Paul Sahre is a visual contributor to the New York Times and the author of a book on ham radio. He once built and destroyed a life-size monster truck hearse for the band They Might Be Giants. Sahre received his BFA and MFA from Kent State University, has taught at the School of Visual Arts for the past 13 years, and is an in-demand lecturer worldwide. He is a member of Alliance Graphique Internationale. He works in New York City.

Praise for Two-Dimensional Man

“Paul Sahre has designed almost all of my book covers, and I have yet to write a book that's as intuitively intelligent or aesthetically provocative as whatever cover he created for its face. This is the story of his intelligent, provocative life.”
— Chuck Klosterman

“Smart, funny, and deeply affecting. Design great Paul Sahre has written the best sort of design book, namely: not a design book. Though you'll learn more about design from this memoir than you're likely to learn elsewhere and, along the way, pick up a few things about the AMC Gremlin, Steely Dan, Pee Wee football, some kind of meat sandwich called, evidently, ‘the spiedie,’ life in a circus, Kent State, German airport security, the effects of amphetamines, sign painting, doorways to alternate universes, and the tortuous and unavoidable tribulations of belonging to an American family.”
— Peter Mendelsund

“It is a pure delight to hear Paul Sahre’s deep, wry voice throughout the pages of this book. Who knew he could write so wonderfully? The clarity and genius of his process is illuminated, as is the rarely seen but nigh-impossible path of getting anything beautiful printed or published. His anecdotes, much like his design, are rooted in a comfortable, almost commonplace sprawl, which suddenly rear into politics, poignancy and subversion.”
— Leanne Shapton

“A gut wrenching and at times hilariously compelling look into a designer’s life. This is the only ‘design monograph’ in memory I could honestly characterize as a ‘page turner.’”
— Elliott Earls

“A MUST READ for any designer just starting out, running on cruise-control, or completely tanking in this messy, fucked up, and glorious business.”
— James Victore

“This is the best indirect book about the language of design I’ve ever read.”
— Art Chantry

“In Two-Dimensional Man, Paul Sahre has stretched the form of design monographs. It is both monograph and a very personal autobiography.

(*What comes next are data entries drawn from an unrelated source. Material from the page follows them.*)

Lemma found_views snapshot did path rev seq live record event :
  recordFromRepoPath env snapshot did path rev seq live = Ok (Some (record, event)) →
  event_key event = key_of record ∧ event_view event = record_view record.
Proof.
  unfold recordFromRepoPath. destruct (collectionAndRKey path) as [[c k]|]; [|done].
  intros ([cid raw] & _ & (json & _ & [= <- <-])%result_bind_ok)%result_bind_ok. done.
Qed.
Lemma keeps_delete evt op c k live : keeps (delete_change env evt op c k live) (λ _, True).
Proof. unfold delete_change. keeps_all. Qed.
Lemma keeps_op snapshot evt live c op : keeps (apply_op env snapshot evt live c op) (λ _, True).
Proof.
  unfold apply_op. destruct op as [op|]; [|by apply hoare_lift]. destruct (collectionAndRKey _) as [[col k]|]; [|by apply hoare_ret].
  case_bool_decide; [|case_bool_decide; [apply keeps_delete|by apply hoare_ret]].
  eapply (hoare_bind _ _ _ (λ f, ∀ p, f = Some p → event_key p.2 = key_of p.1 ∧ event_view p.2 = record_view p.1)).
  - apply hoare_lift. intros f Hf p ->. destruct p. by eapply found_views.
  - intros [[record event]|] Hp; [|by apply hoare_ret]. destruct (Hp _ eq_refl). by apply change_keeps.
Qed.
Lemma keeps_ops snapshot evt live c ops : keeps (apply_ops env snapshot evt live c ops) (λ _, True).
Proof.
  revert c. induction ops as [|op ops IH]; intros c; [by apply hoare_ret|]. cbn [apply_ops].
  eapply hoare_bind; [apply keeps_op|]. intros c' _. apply IH.
Qed.
Hint Resolve keeps_ops : keeps.
Lemma keeps_apply r evt live : keeps (applyCommit env r evt live) (λ _, True).
Proof. unfold applyCommit. keeps_all. Qed.
Hint Resolve keeps_apply : keeps.
Lemma keeps_synced r evt : keeps (handle_synced env r evt) (λ _, True).
Proof. unfold handle_synced. keeps_all. Qed.
Hint Resolve keeps_synced : keeps.
Lemma keeps_commit evt : keeps (HandleCommit env evt) (λ _, True).
Proof. unfold HandleCommit. keeps_all. Qed.
Lemma keeps_drain_items r items : keeps (drain_items env r items) (λ _, True).
Proof. revert r. induction items as [|i items IH]; intros r; cbn [drain_items]; keeps_all. Qed.
Hint Resolve keeps_drain_items : keeps.
Lemma keeps_drain r : keeps (drainBufferedCommits env r) (λ _, True).
Proof. unfold drainBufferedCommits. keeps_all. Qed.
Hint Resolve keeps_drain : keeps.
Lemma keeps_records r snapshot : keeps (backfill_records env r snapshot) (λ _, True).
Proof.
  intros w Hw. split; [|done]. unfold backfill_records.
  assert (hoare (λ v : IndexWorld * Z, on_log P v.1 ∧ True) (ForEach snapshot "" (backfill_record env r snapshot)) (λ _, True)) as Hh.
  { apply hoare_walk. intros k v. unfold backfill_record.
    eapply (hoare_bind _ _ _ (λ f, ∀ p, f = Some p → event_key p.2 = key_of p.1 ∧ event_view p.2 = record_view p.1)).
    - apply hoare_lift. intros f Hf p ->. destruct p. by eapply found_views.
    - intros [[record event]|] Hp; [|by apply hoare_ret]. destruct (Hp _ eq_refl).
      eapply hoare_bind; [apply (hoare_on_fst (on_log P) (λ _, True)), change_keeps; done|]. intros c _. by intros w1 Hw1. }
  destruct (Hh (w, 0) (conj Hw I)) as [[Hi _] _]. destruct (ForEach _ _ _ _) as [[[]|e|] [w' c]]; exact Hi.
Qed.
Hint Resolve keeps_records : keeps.
Lemma keeps_snapshot r snapshot : keeps (backfill_snapshot env r snapshot) (λ _, True).
Proof. unfold backfill_snapshot. keeps_all. Qed.
Hint Resolve keeps_snapshot : keeps.
Lemma keeps_finish r : keeps (backfill_finish env r) (λ _, True).
Proof.
  unfold backfill_finish. eapply (hoare_bind _ _ _ (λ _, True)).
  { intros w Hw. split; [|done]. unfold resolve_host. destruct (env_resolver env), (env_fetcher env); (done || by apply keeps_count). }
  intros [[endpoint|e|]|] _; [|apply keeps_fail|by apply hoare_lift|apply keeps_fail].
  eapply (hoare_bind _ _ _ (λ _, True)).
  { intros w Hw. split; [|done]. unfold fetch_repo. destruct (env_fetcher env); (done || by apply keeps_count). }
  intros car _. keeps_all.
Qed.
Hint Resolve keeps_finish keeps_start : keeps.
Lemma keeps_backfill did : keeps (runBackfill env did) (λ _, True).
Proof. unfold runBackfill. keeps_all. Qed.
Lemma keeps_worker : keeps (worker_turn env) (λ _, True).
Proof.
  intros w Hw. unfold worker_turn. destruct (queue w) as [|did rest] eqn:E; [done|].
  assert (keeps (_ ← dequeue did; _ ← mtry (runBackfill env did); mret tt) (λ _, True)) as Hk.
  { pose proof keeps_backfill. keeps_all. }
  by apply Hk.
Qed.
End Writers.
End Log.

We understand how he felt about things, saw things, and how he used that unique vision later to become one of the most admired designers of his generation.”
— Paula Scher

“Part user’s guide, part impossibly vivid memoir, Two-Dimensional Man is a testament to being your life.”
— Barbara Epler

“Paul Sahre poured his whole life into the echo chamber of design, and this is the story of the repercussions.”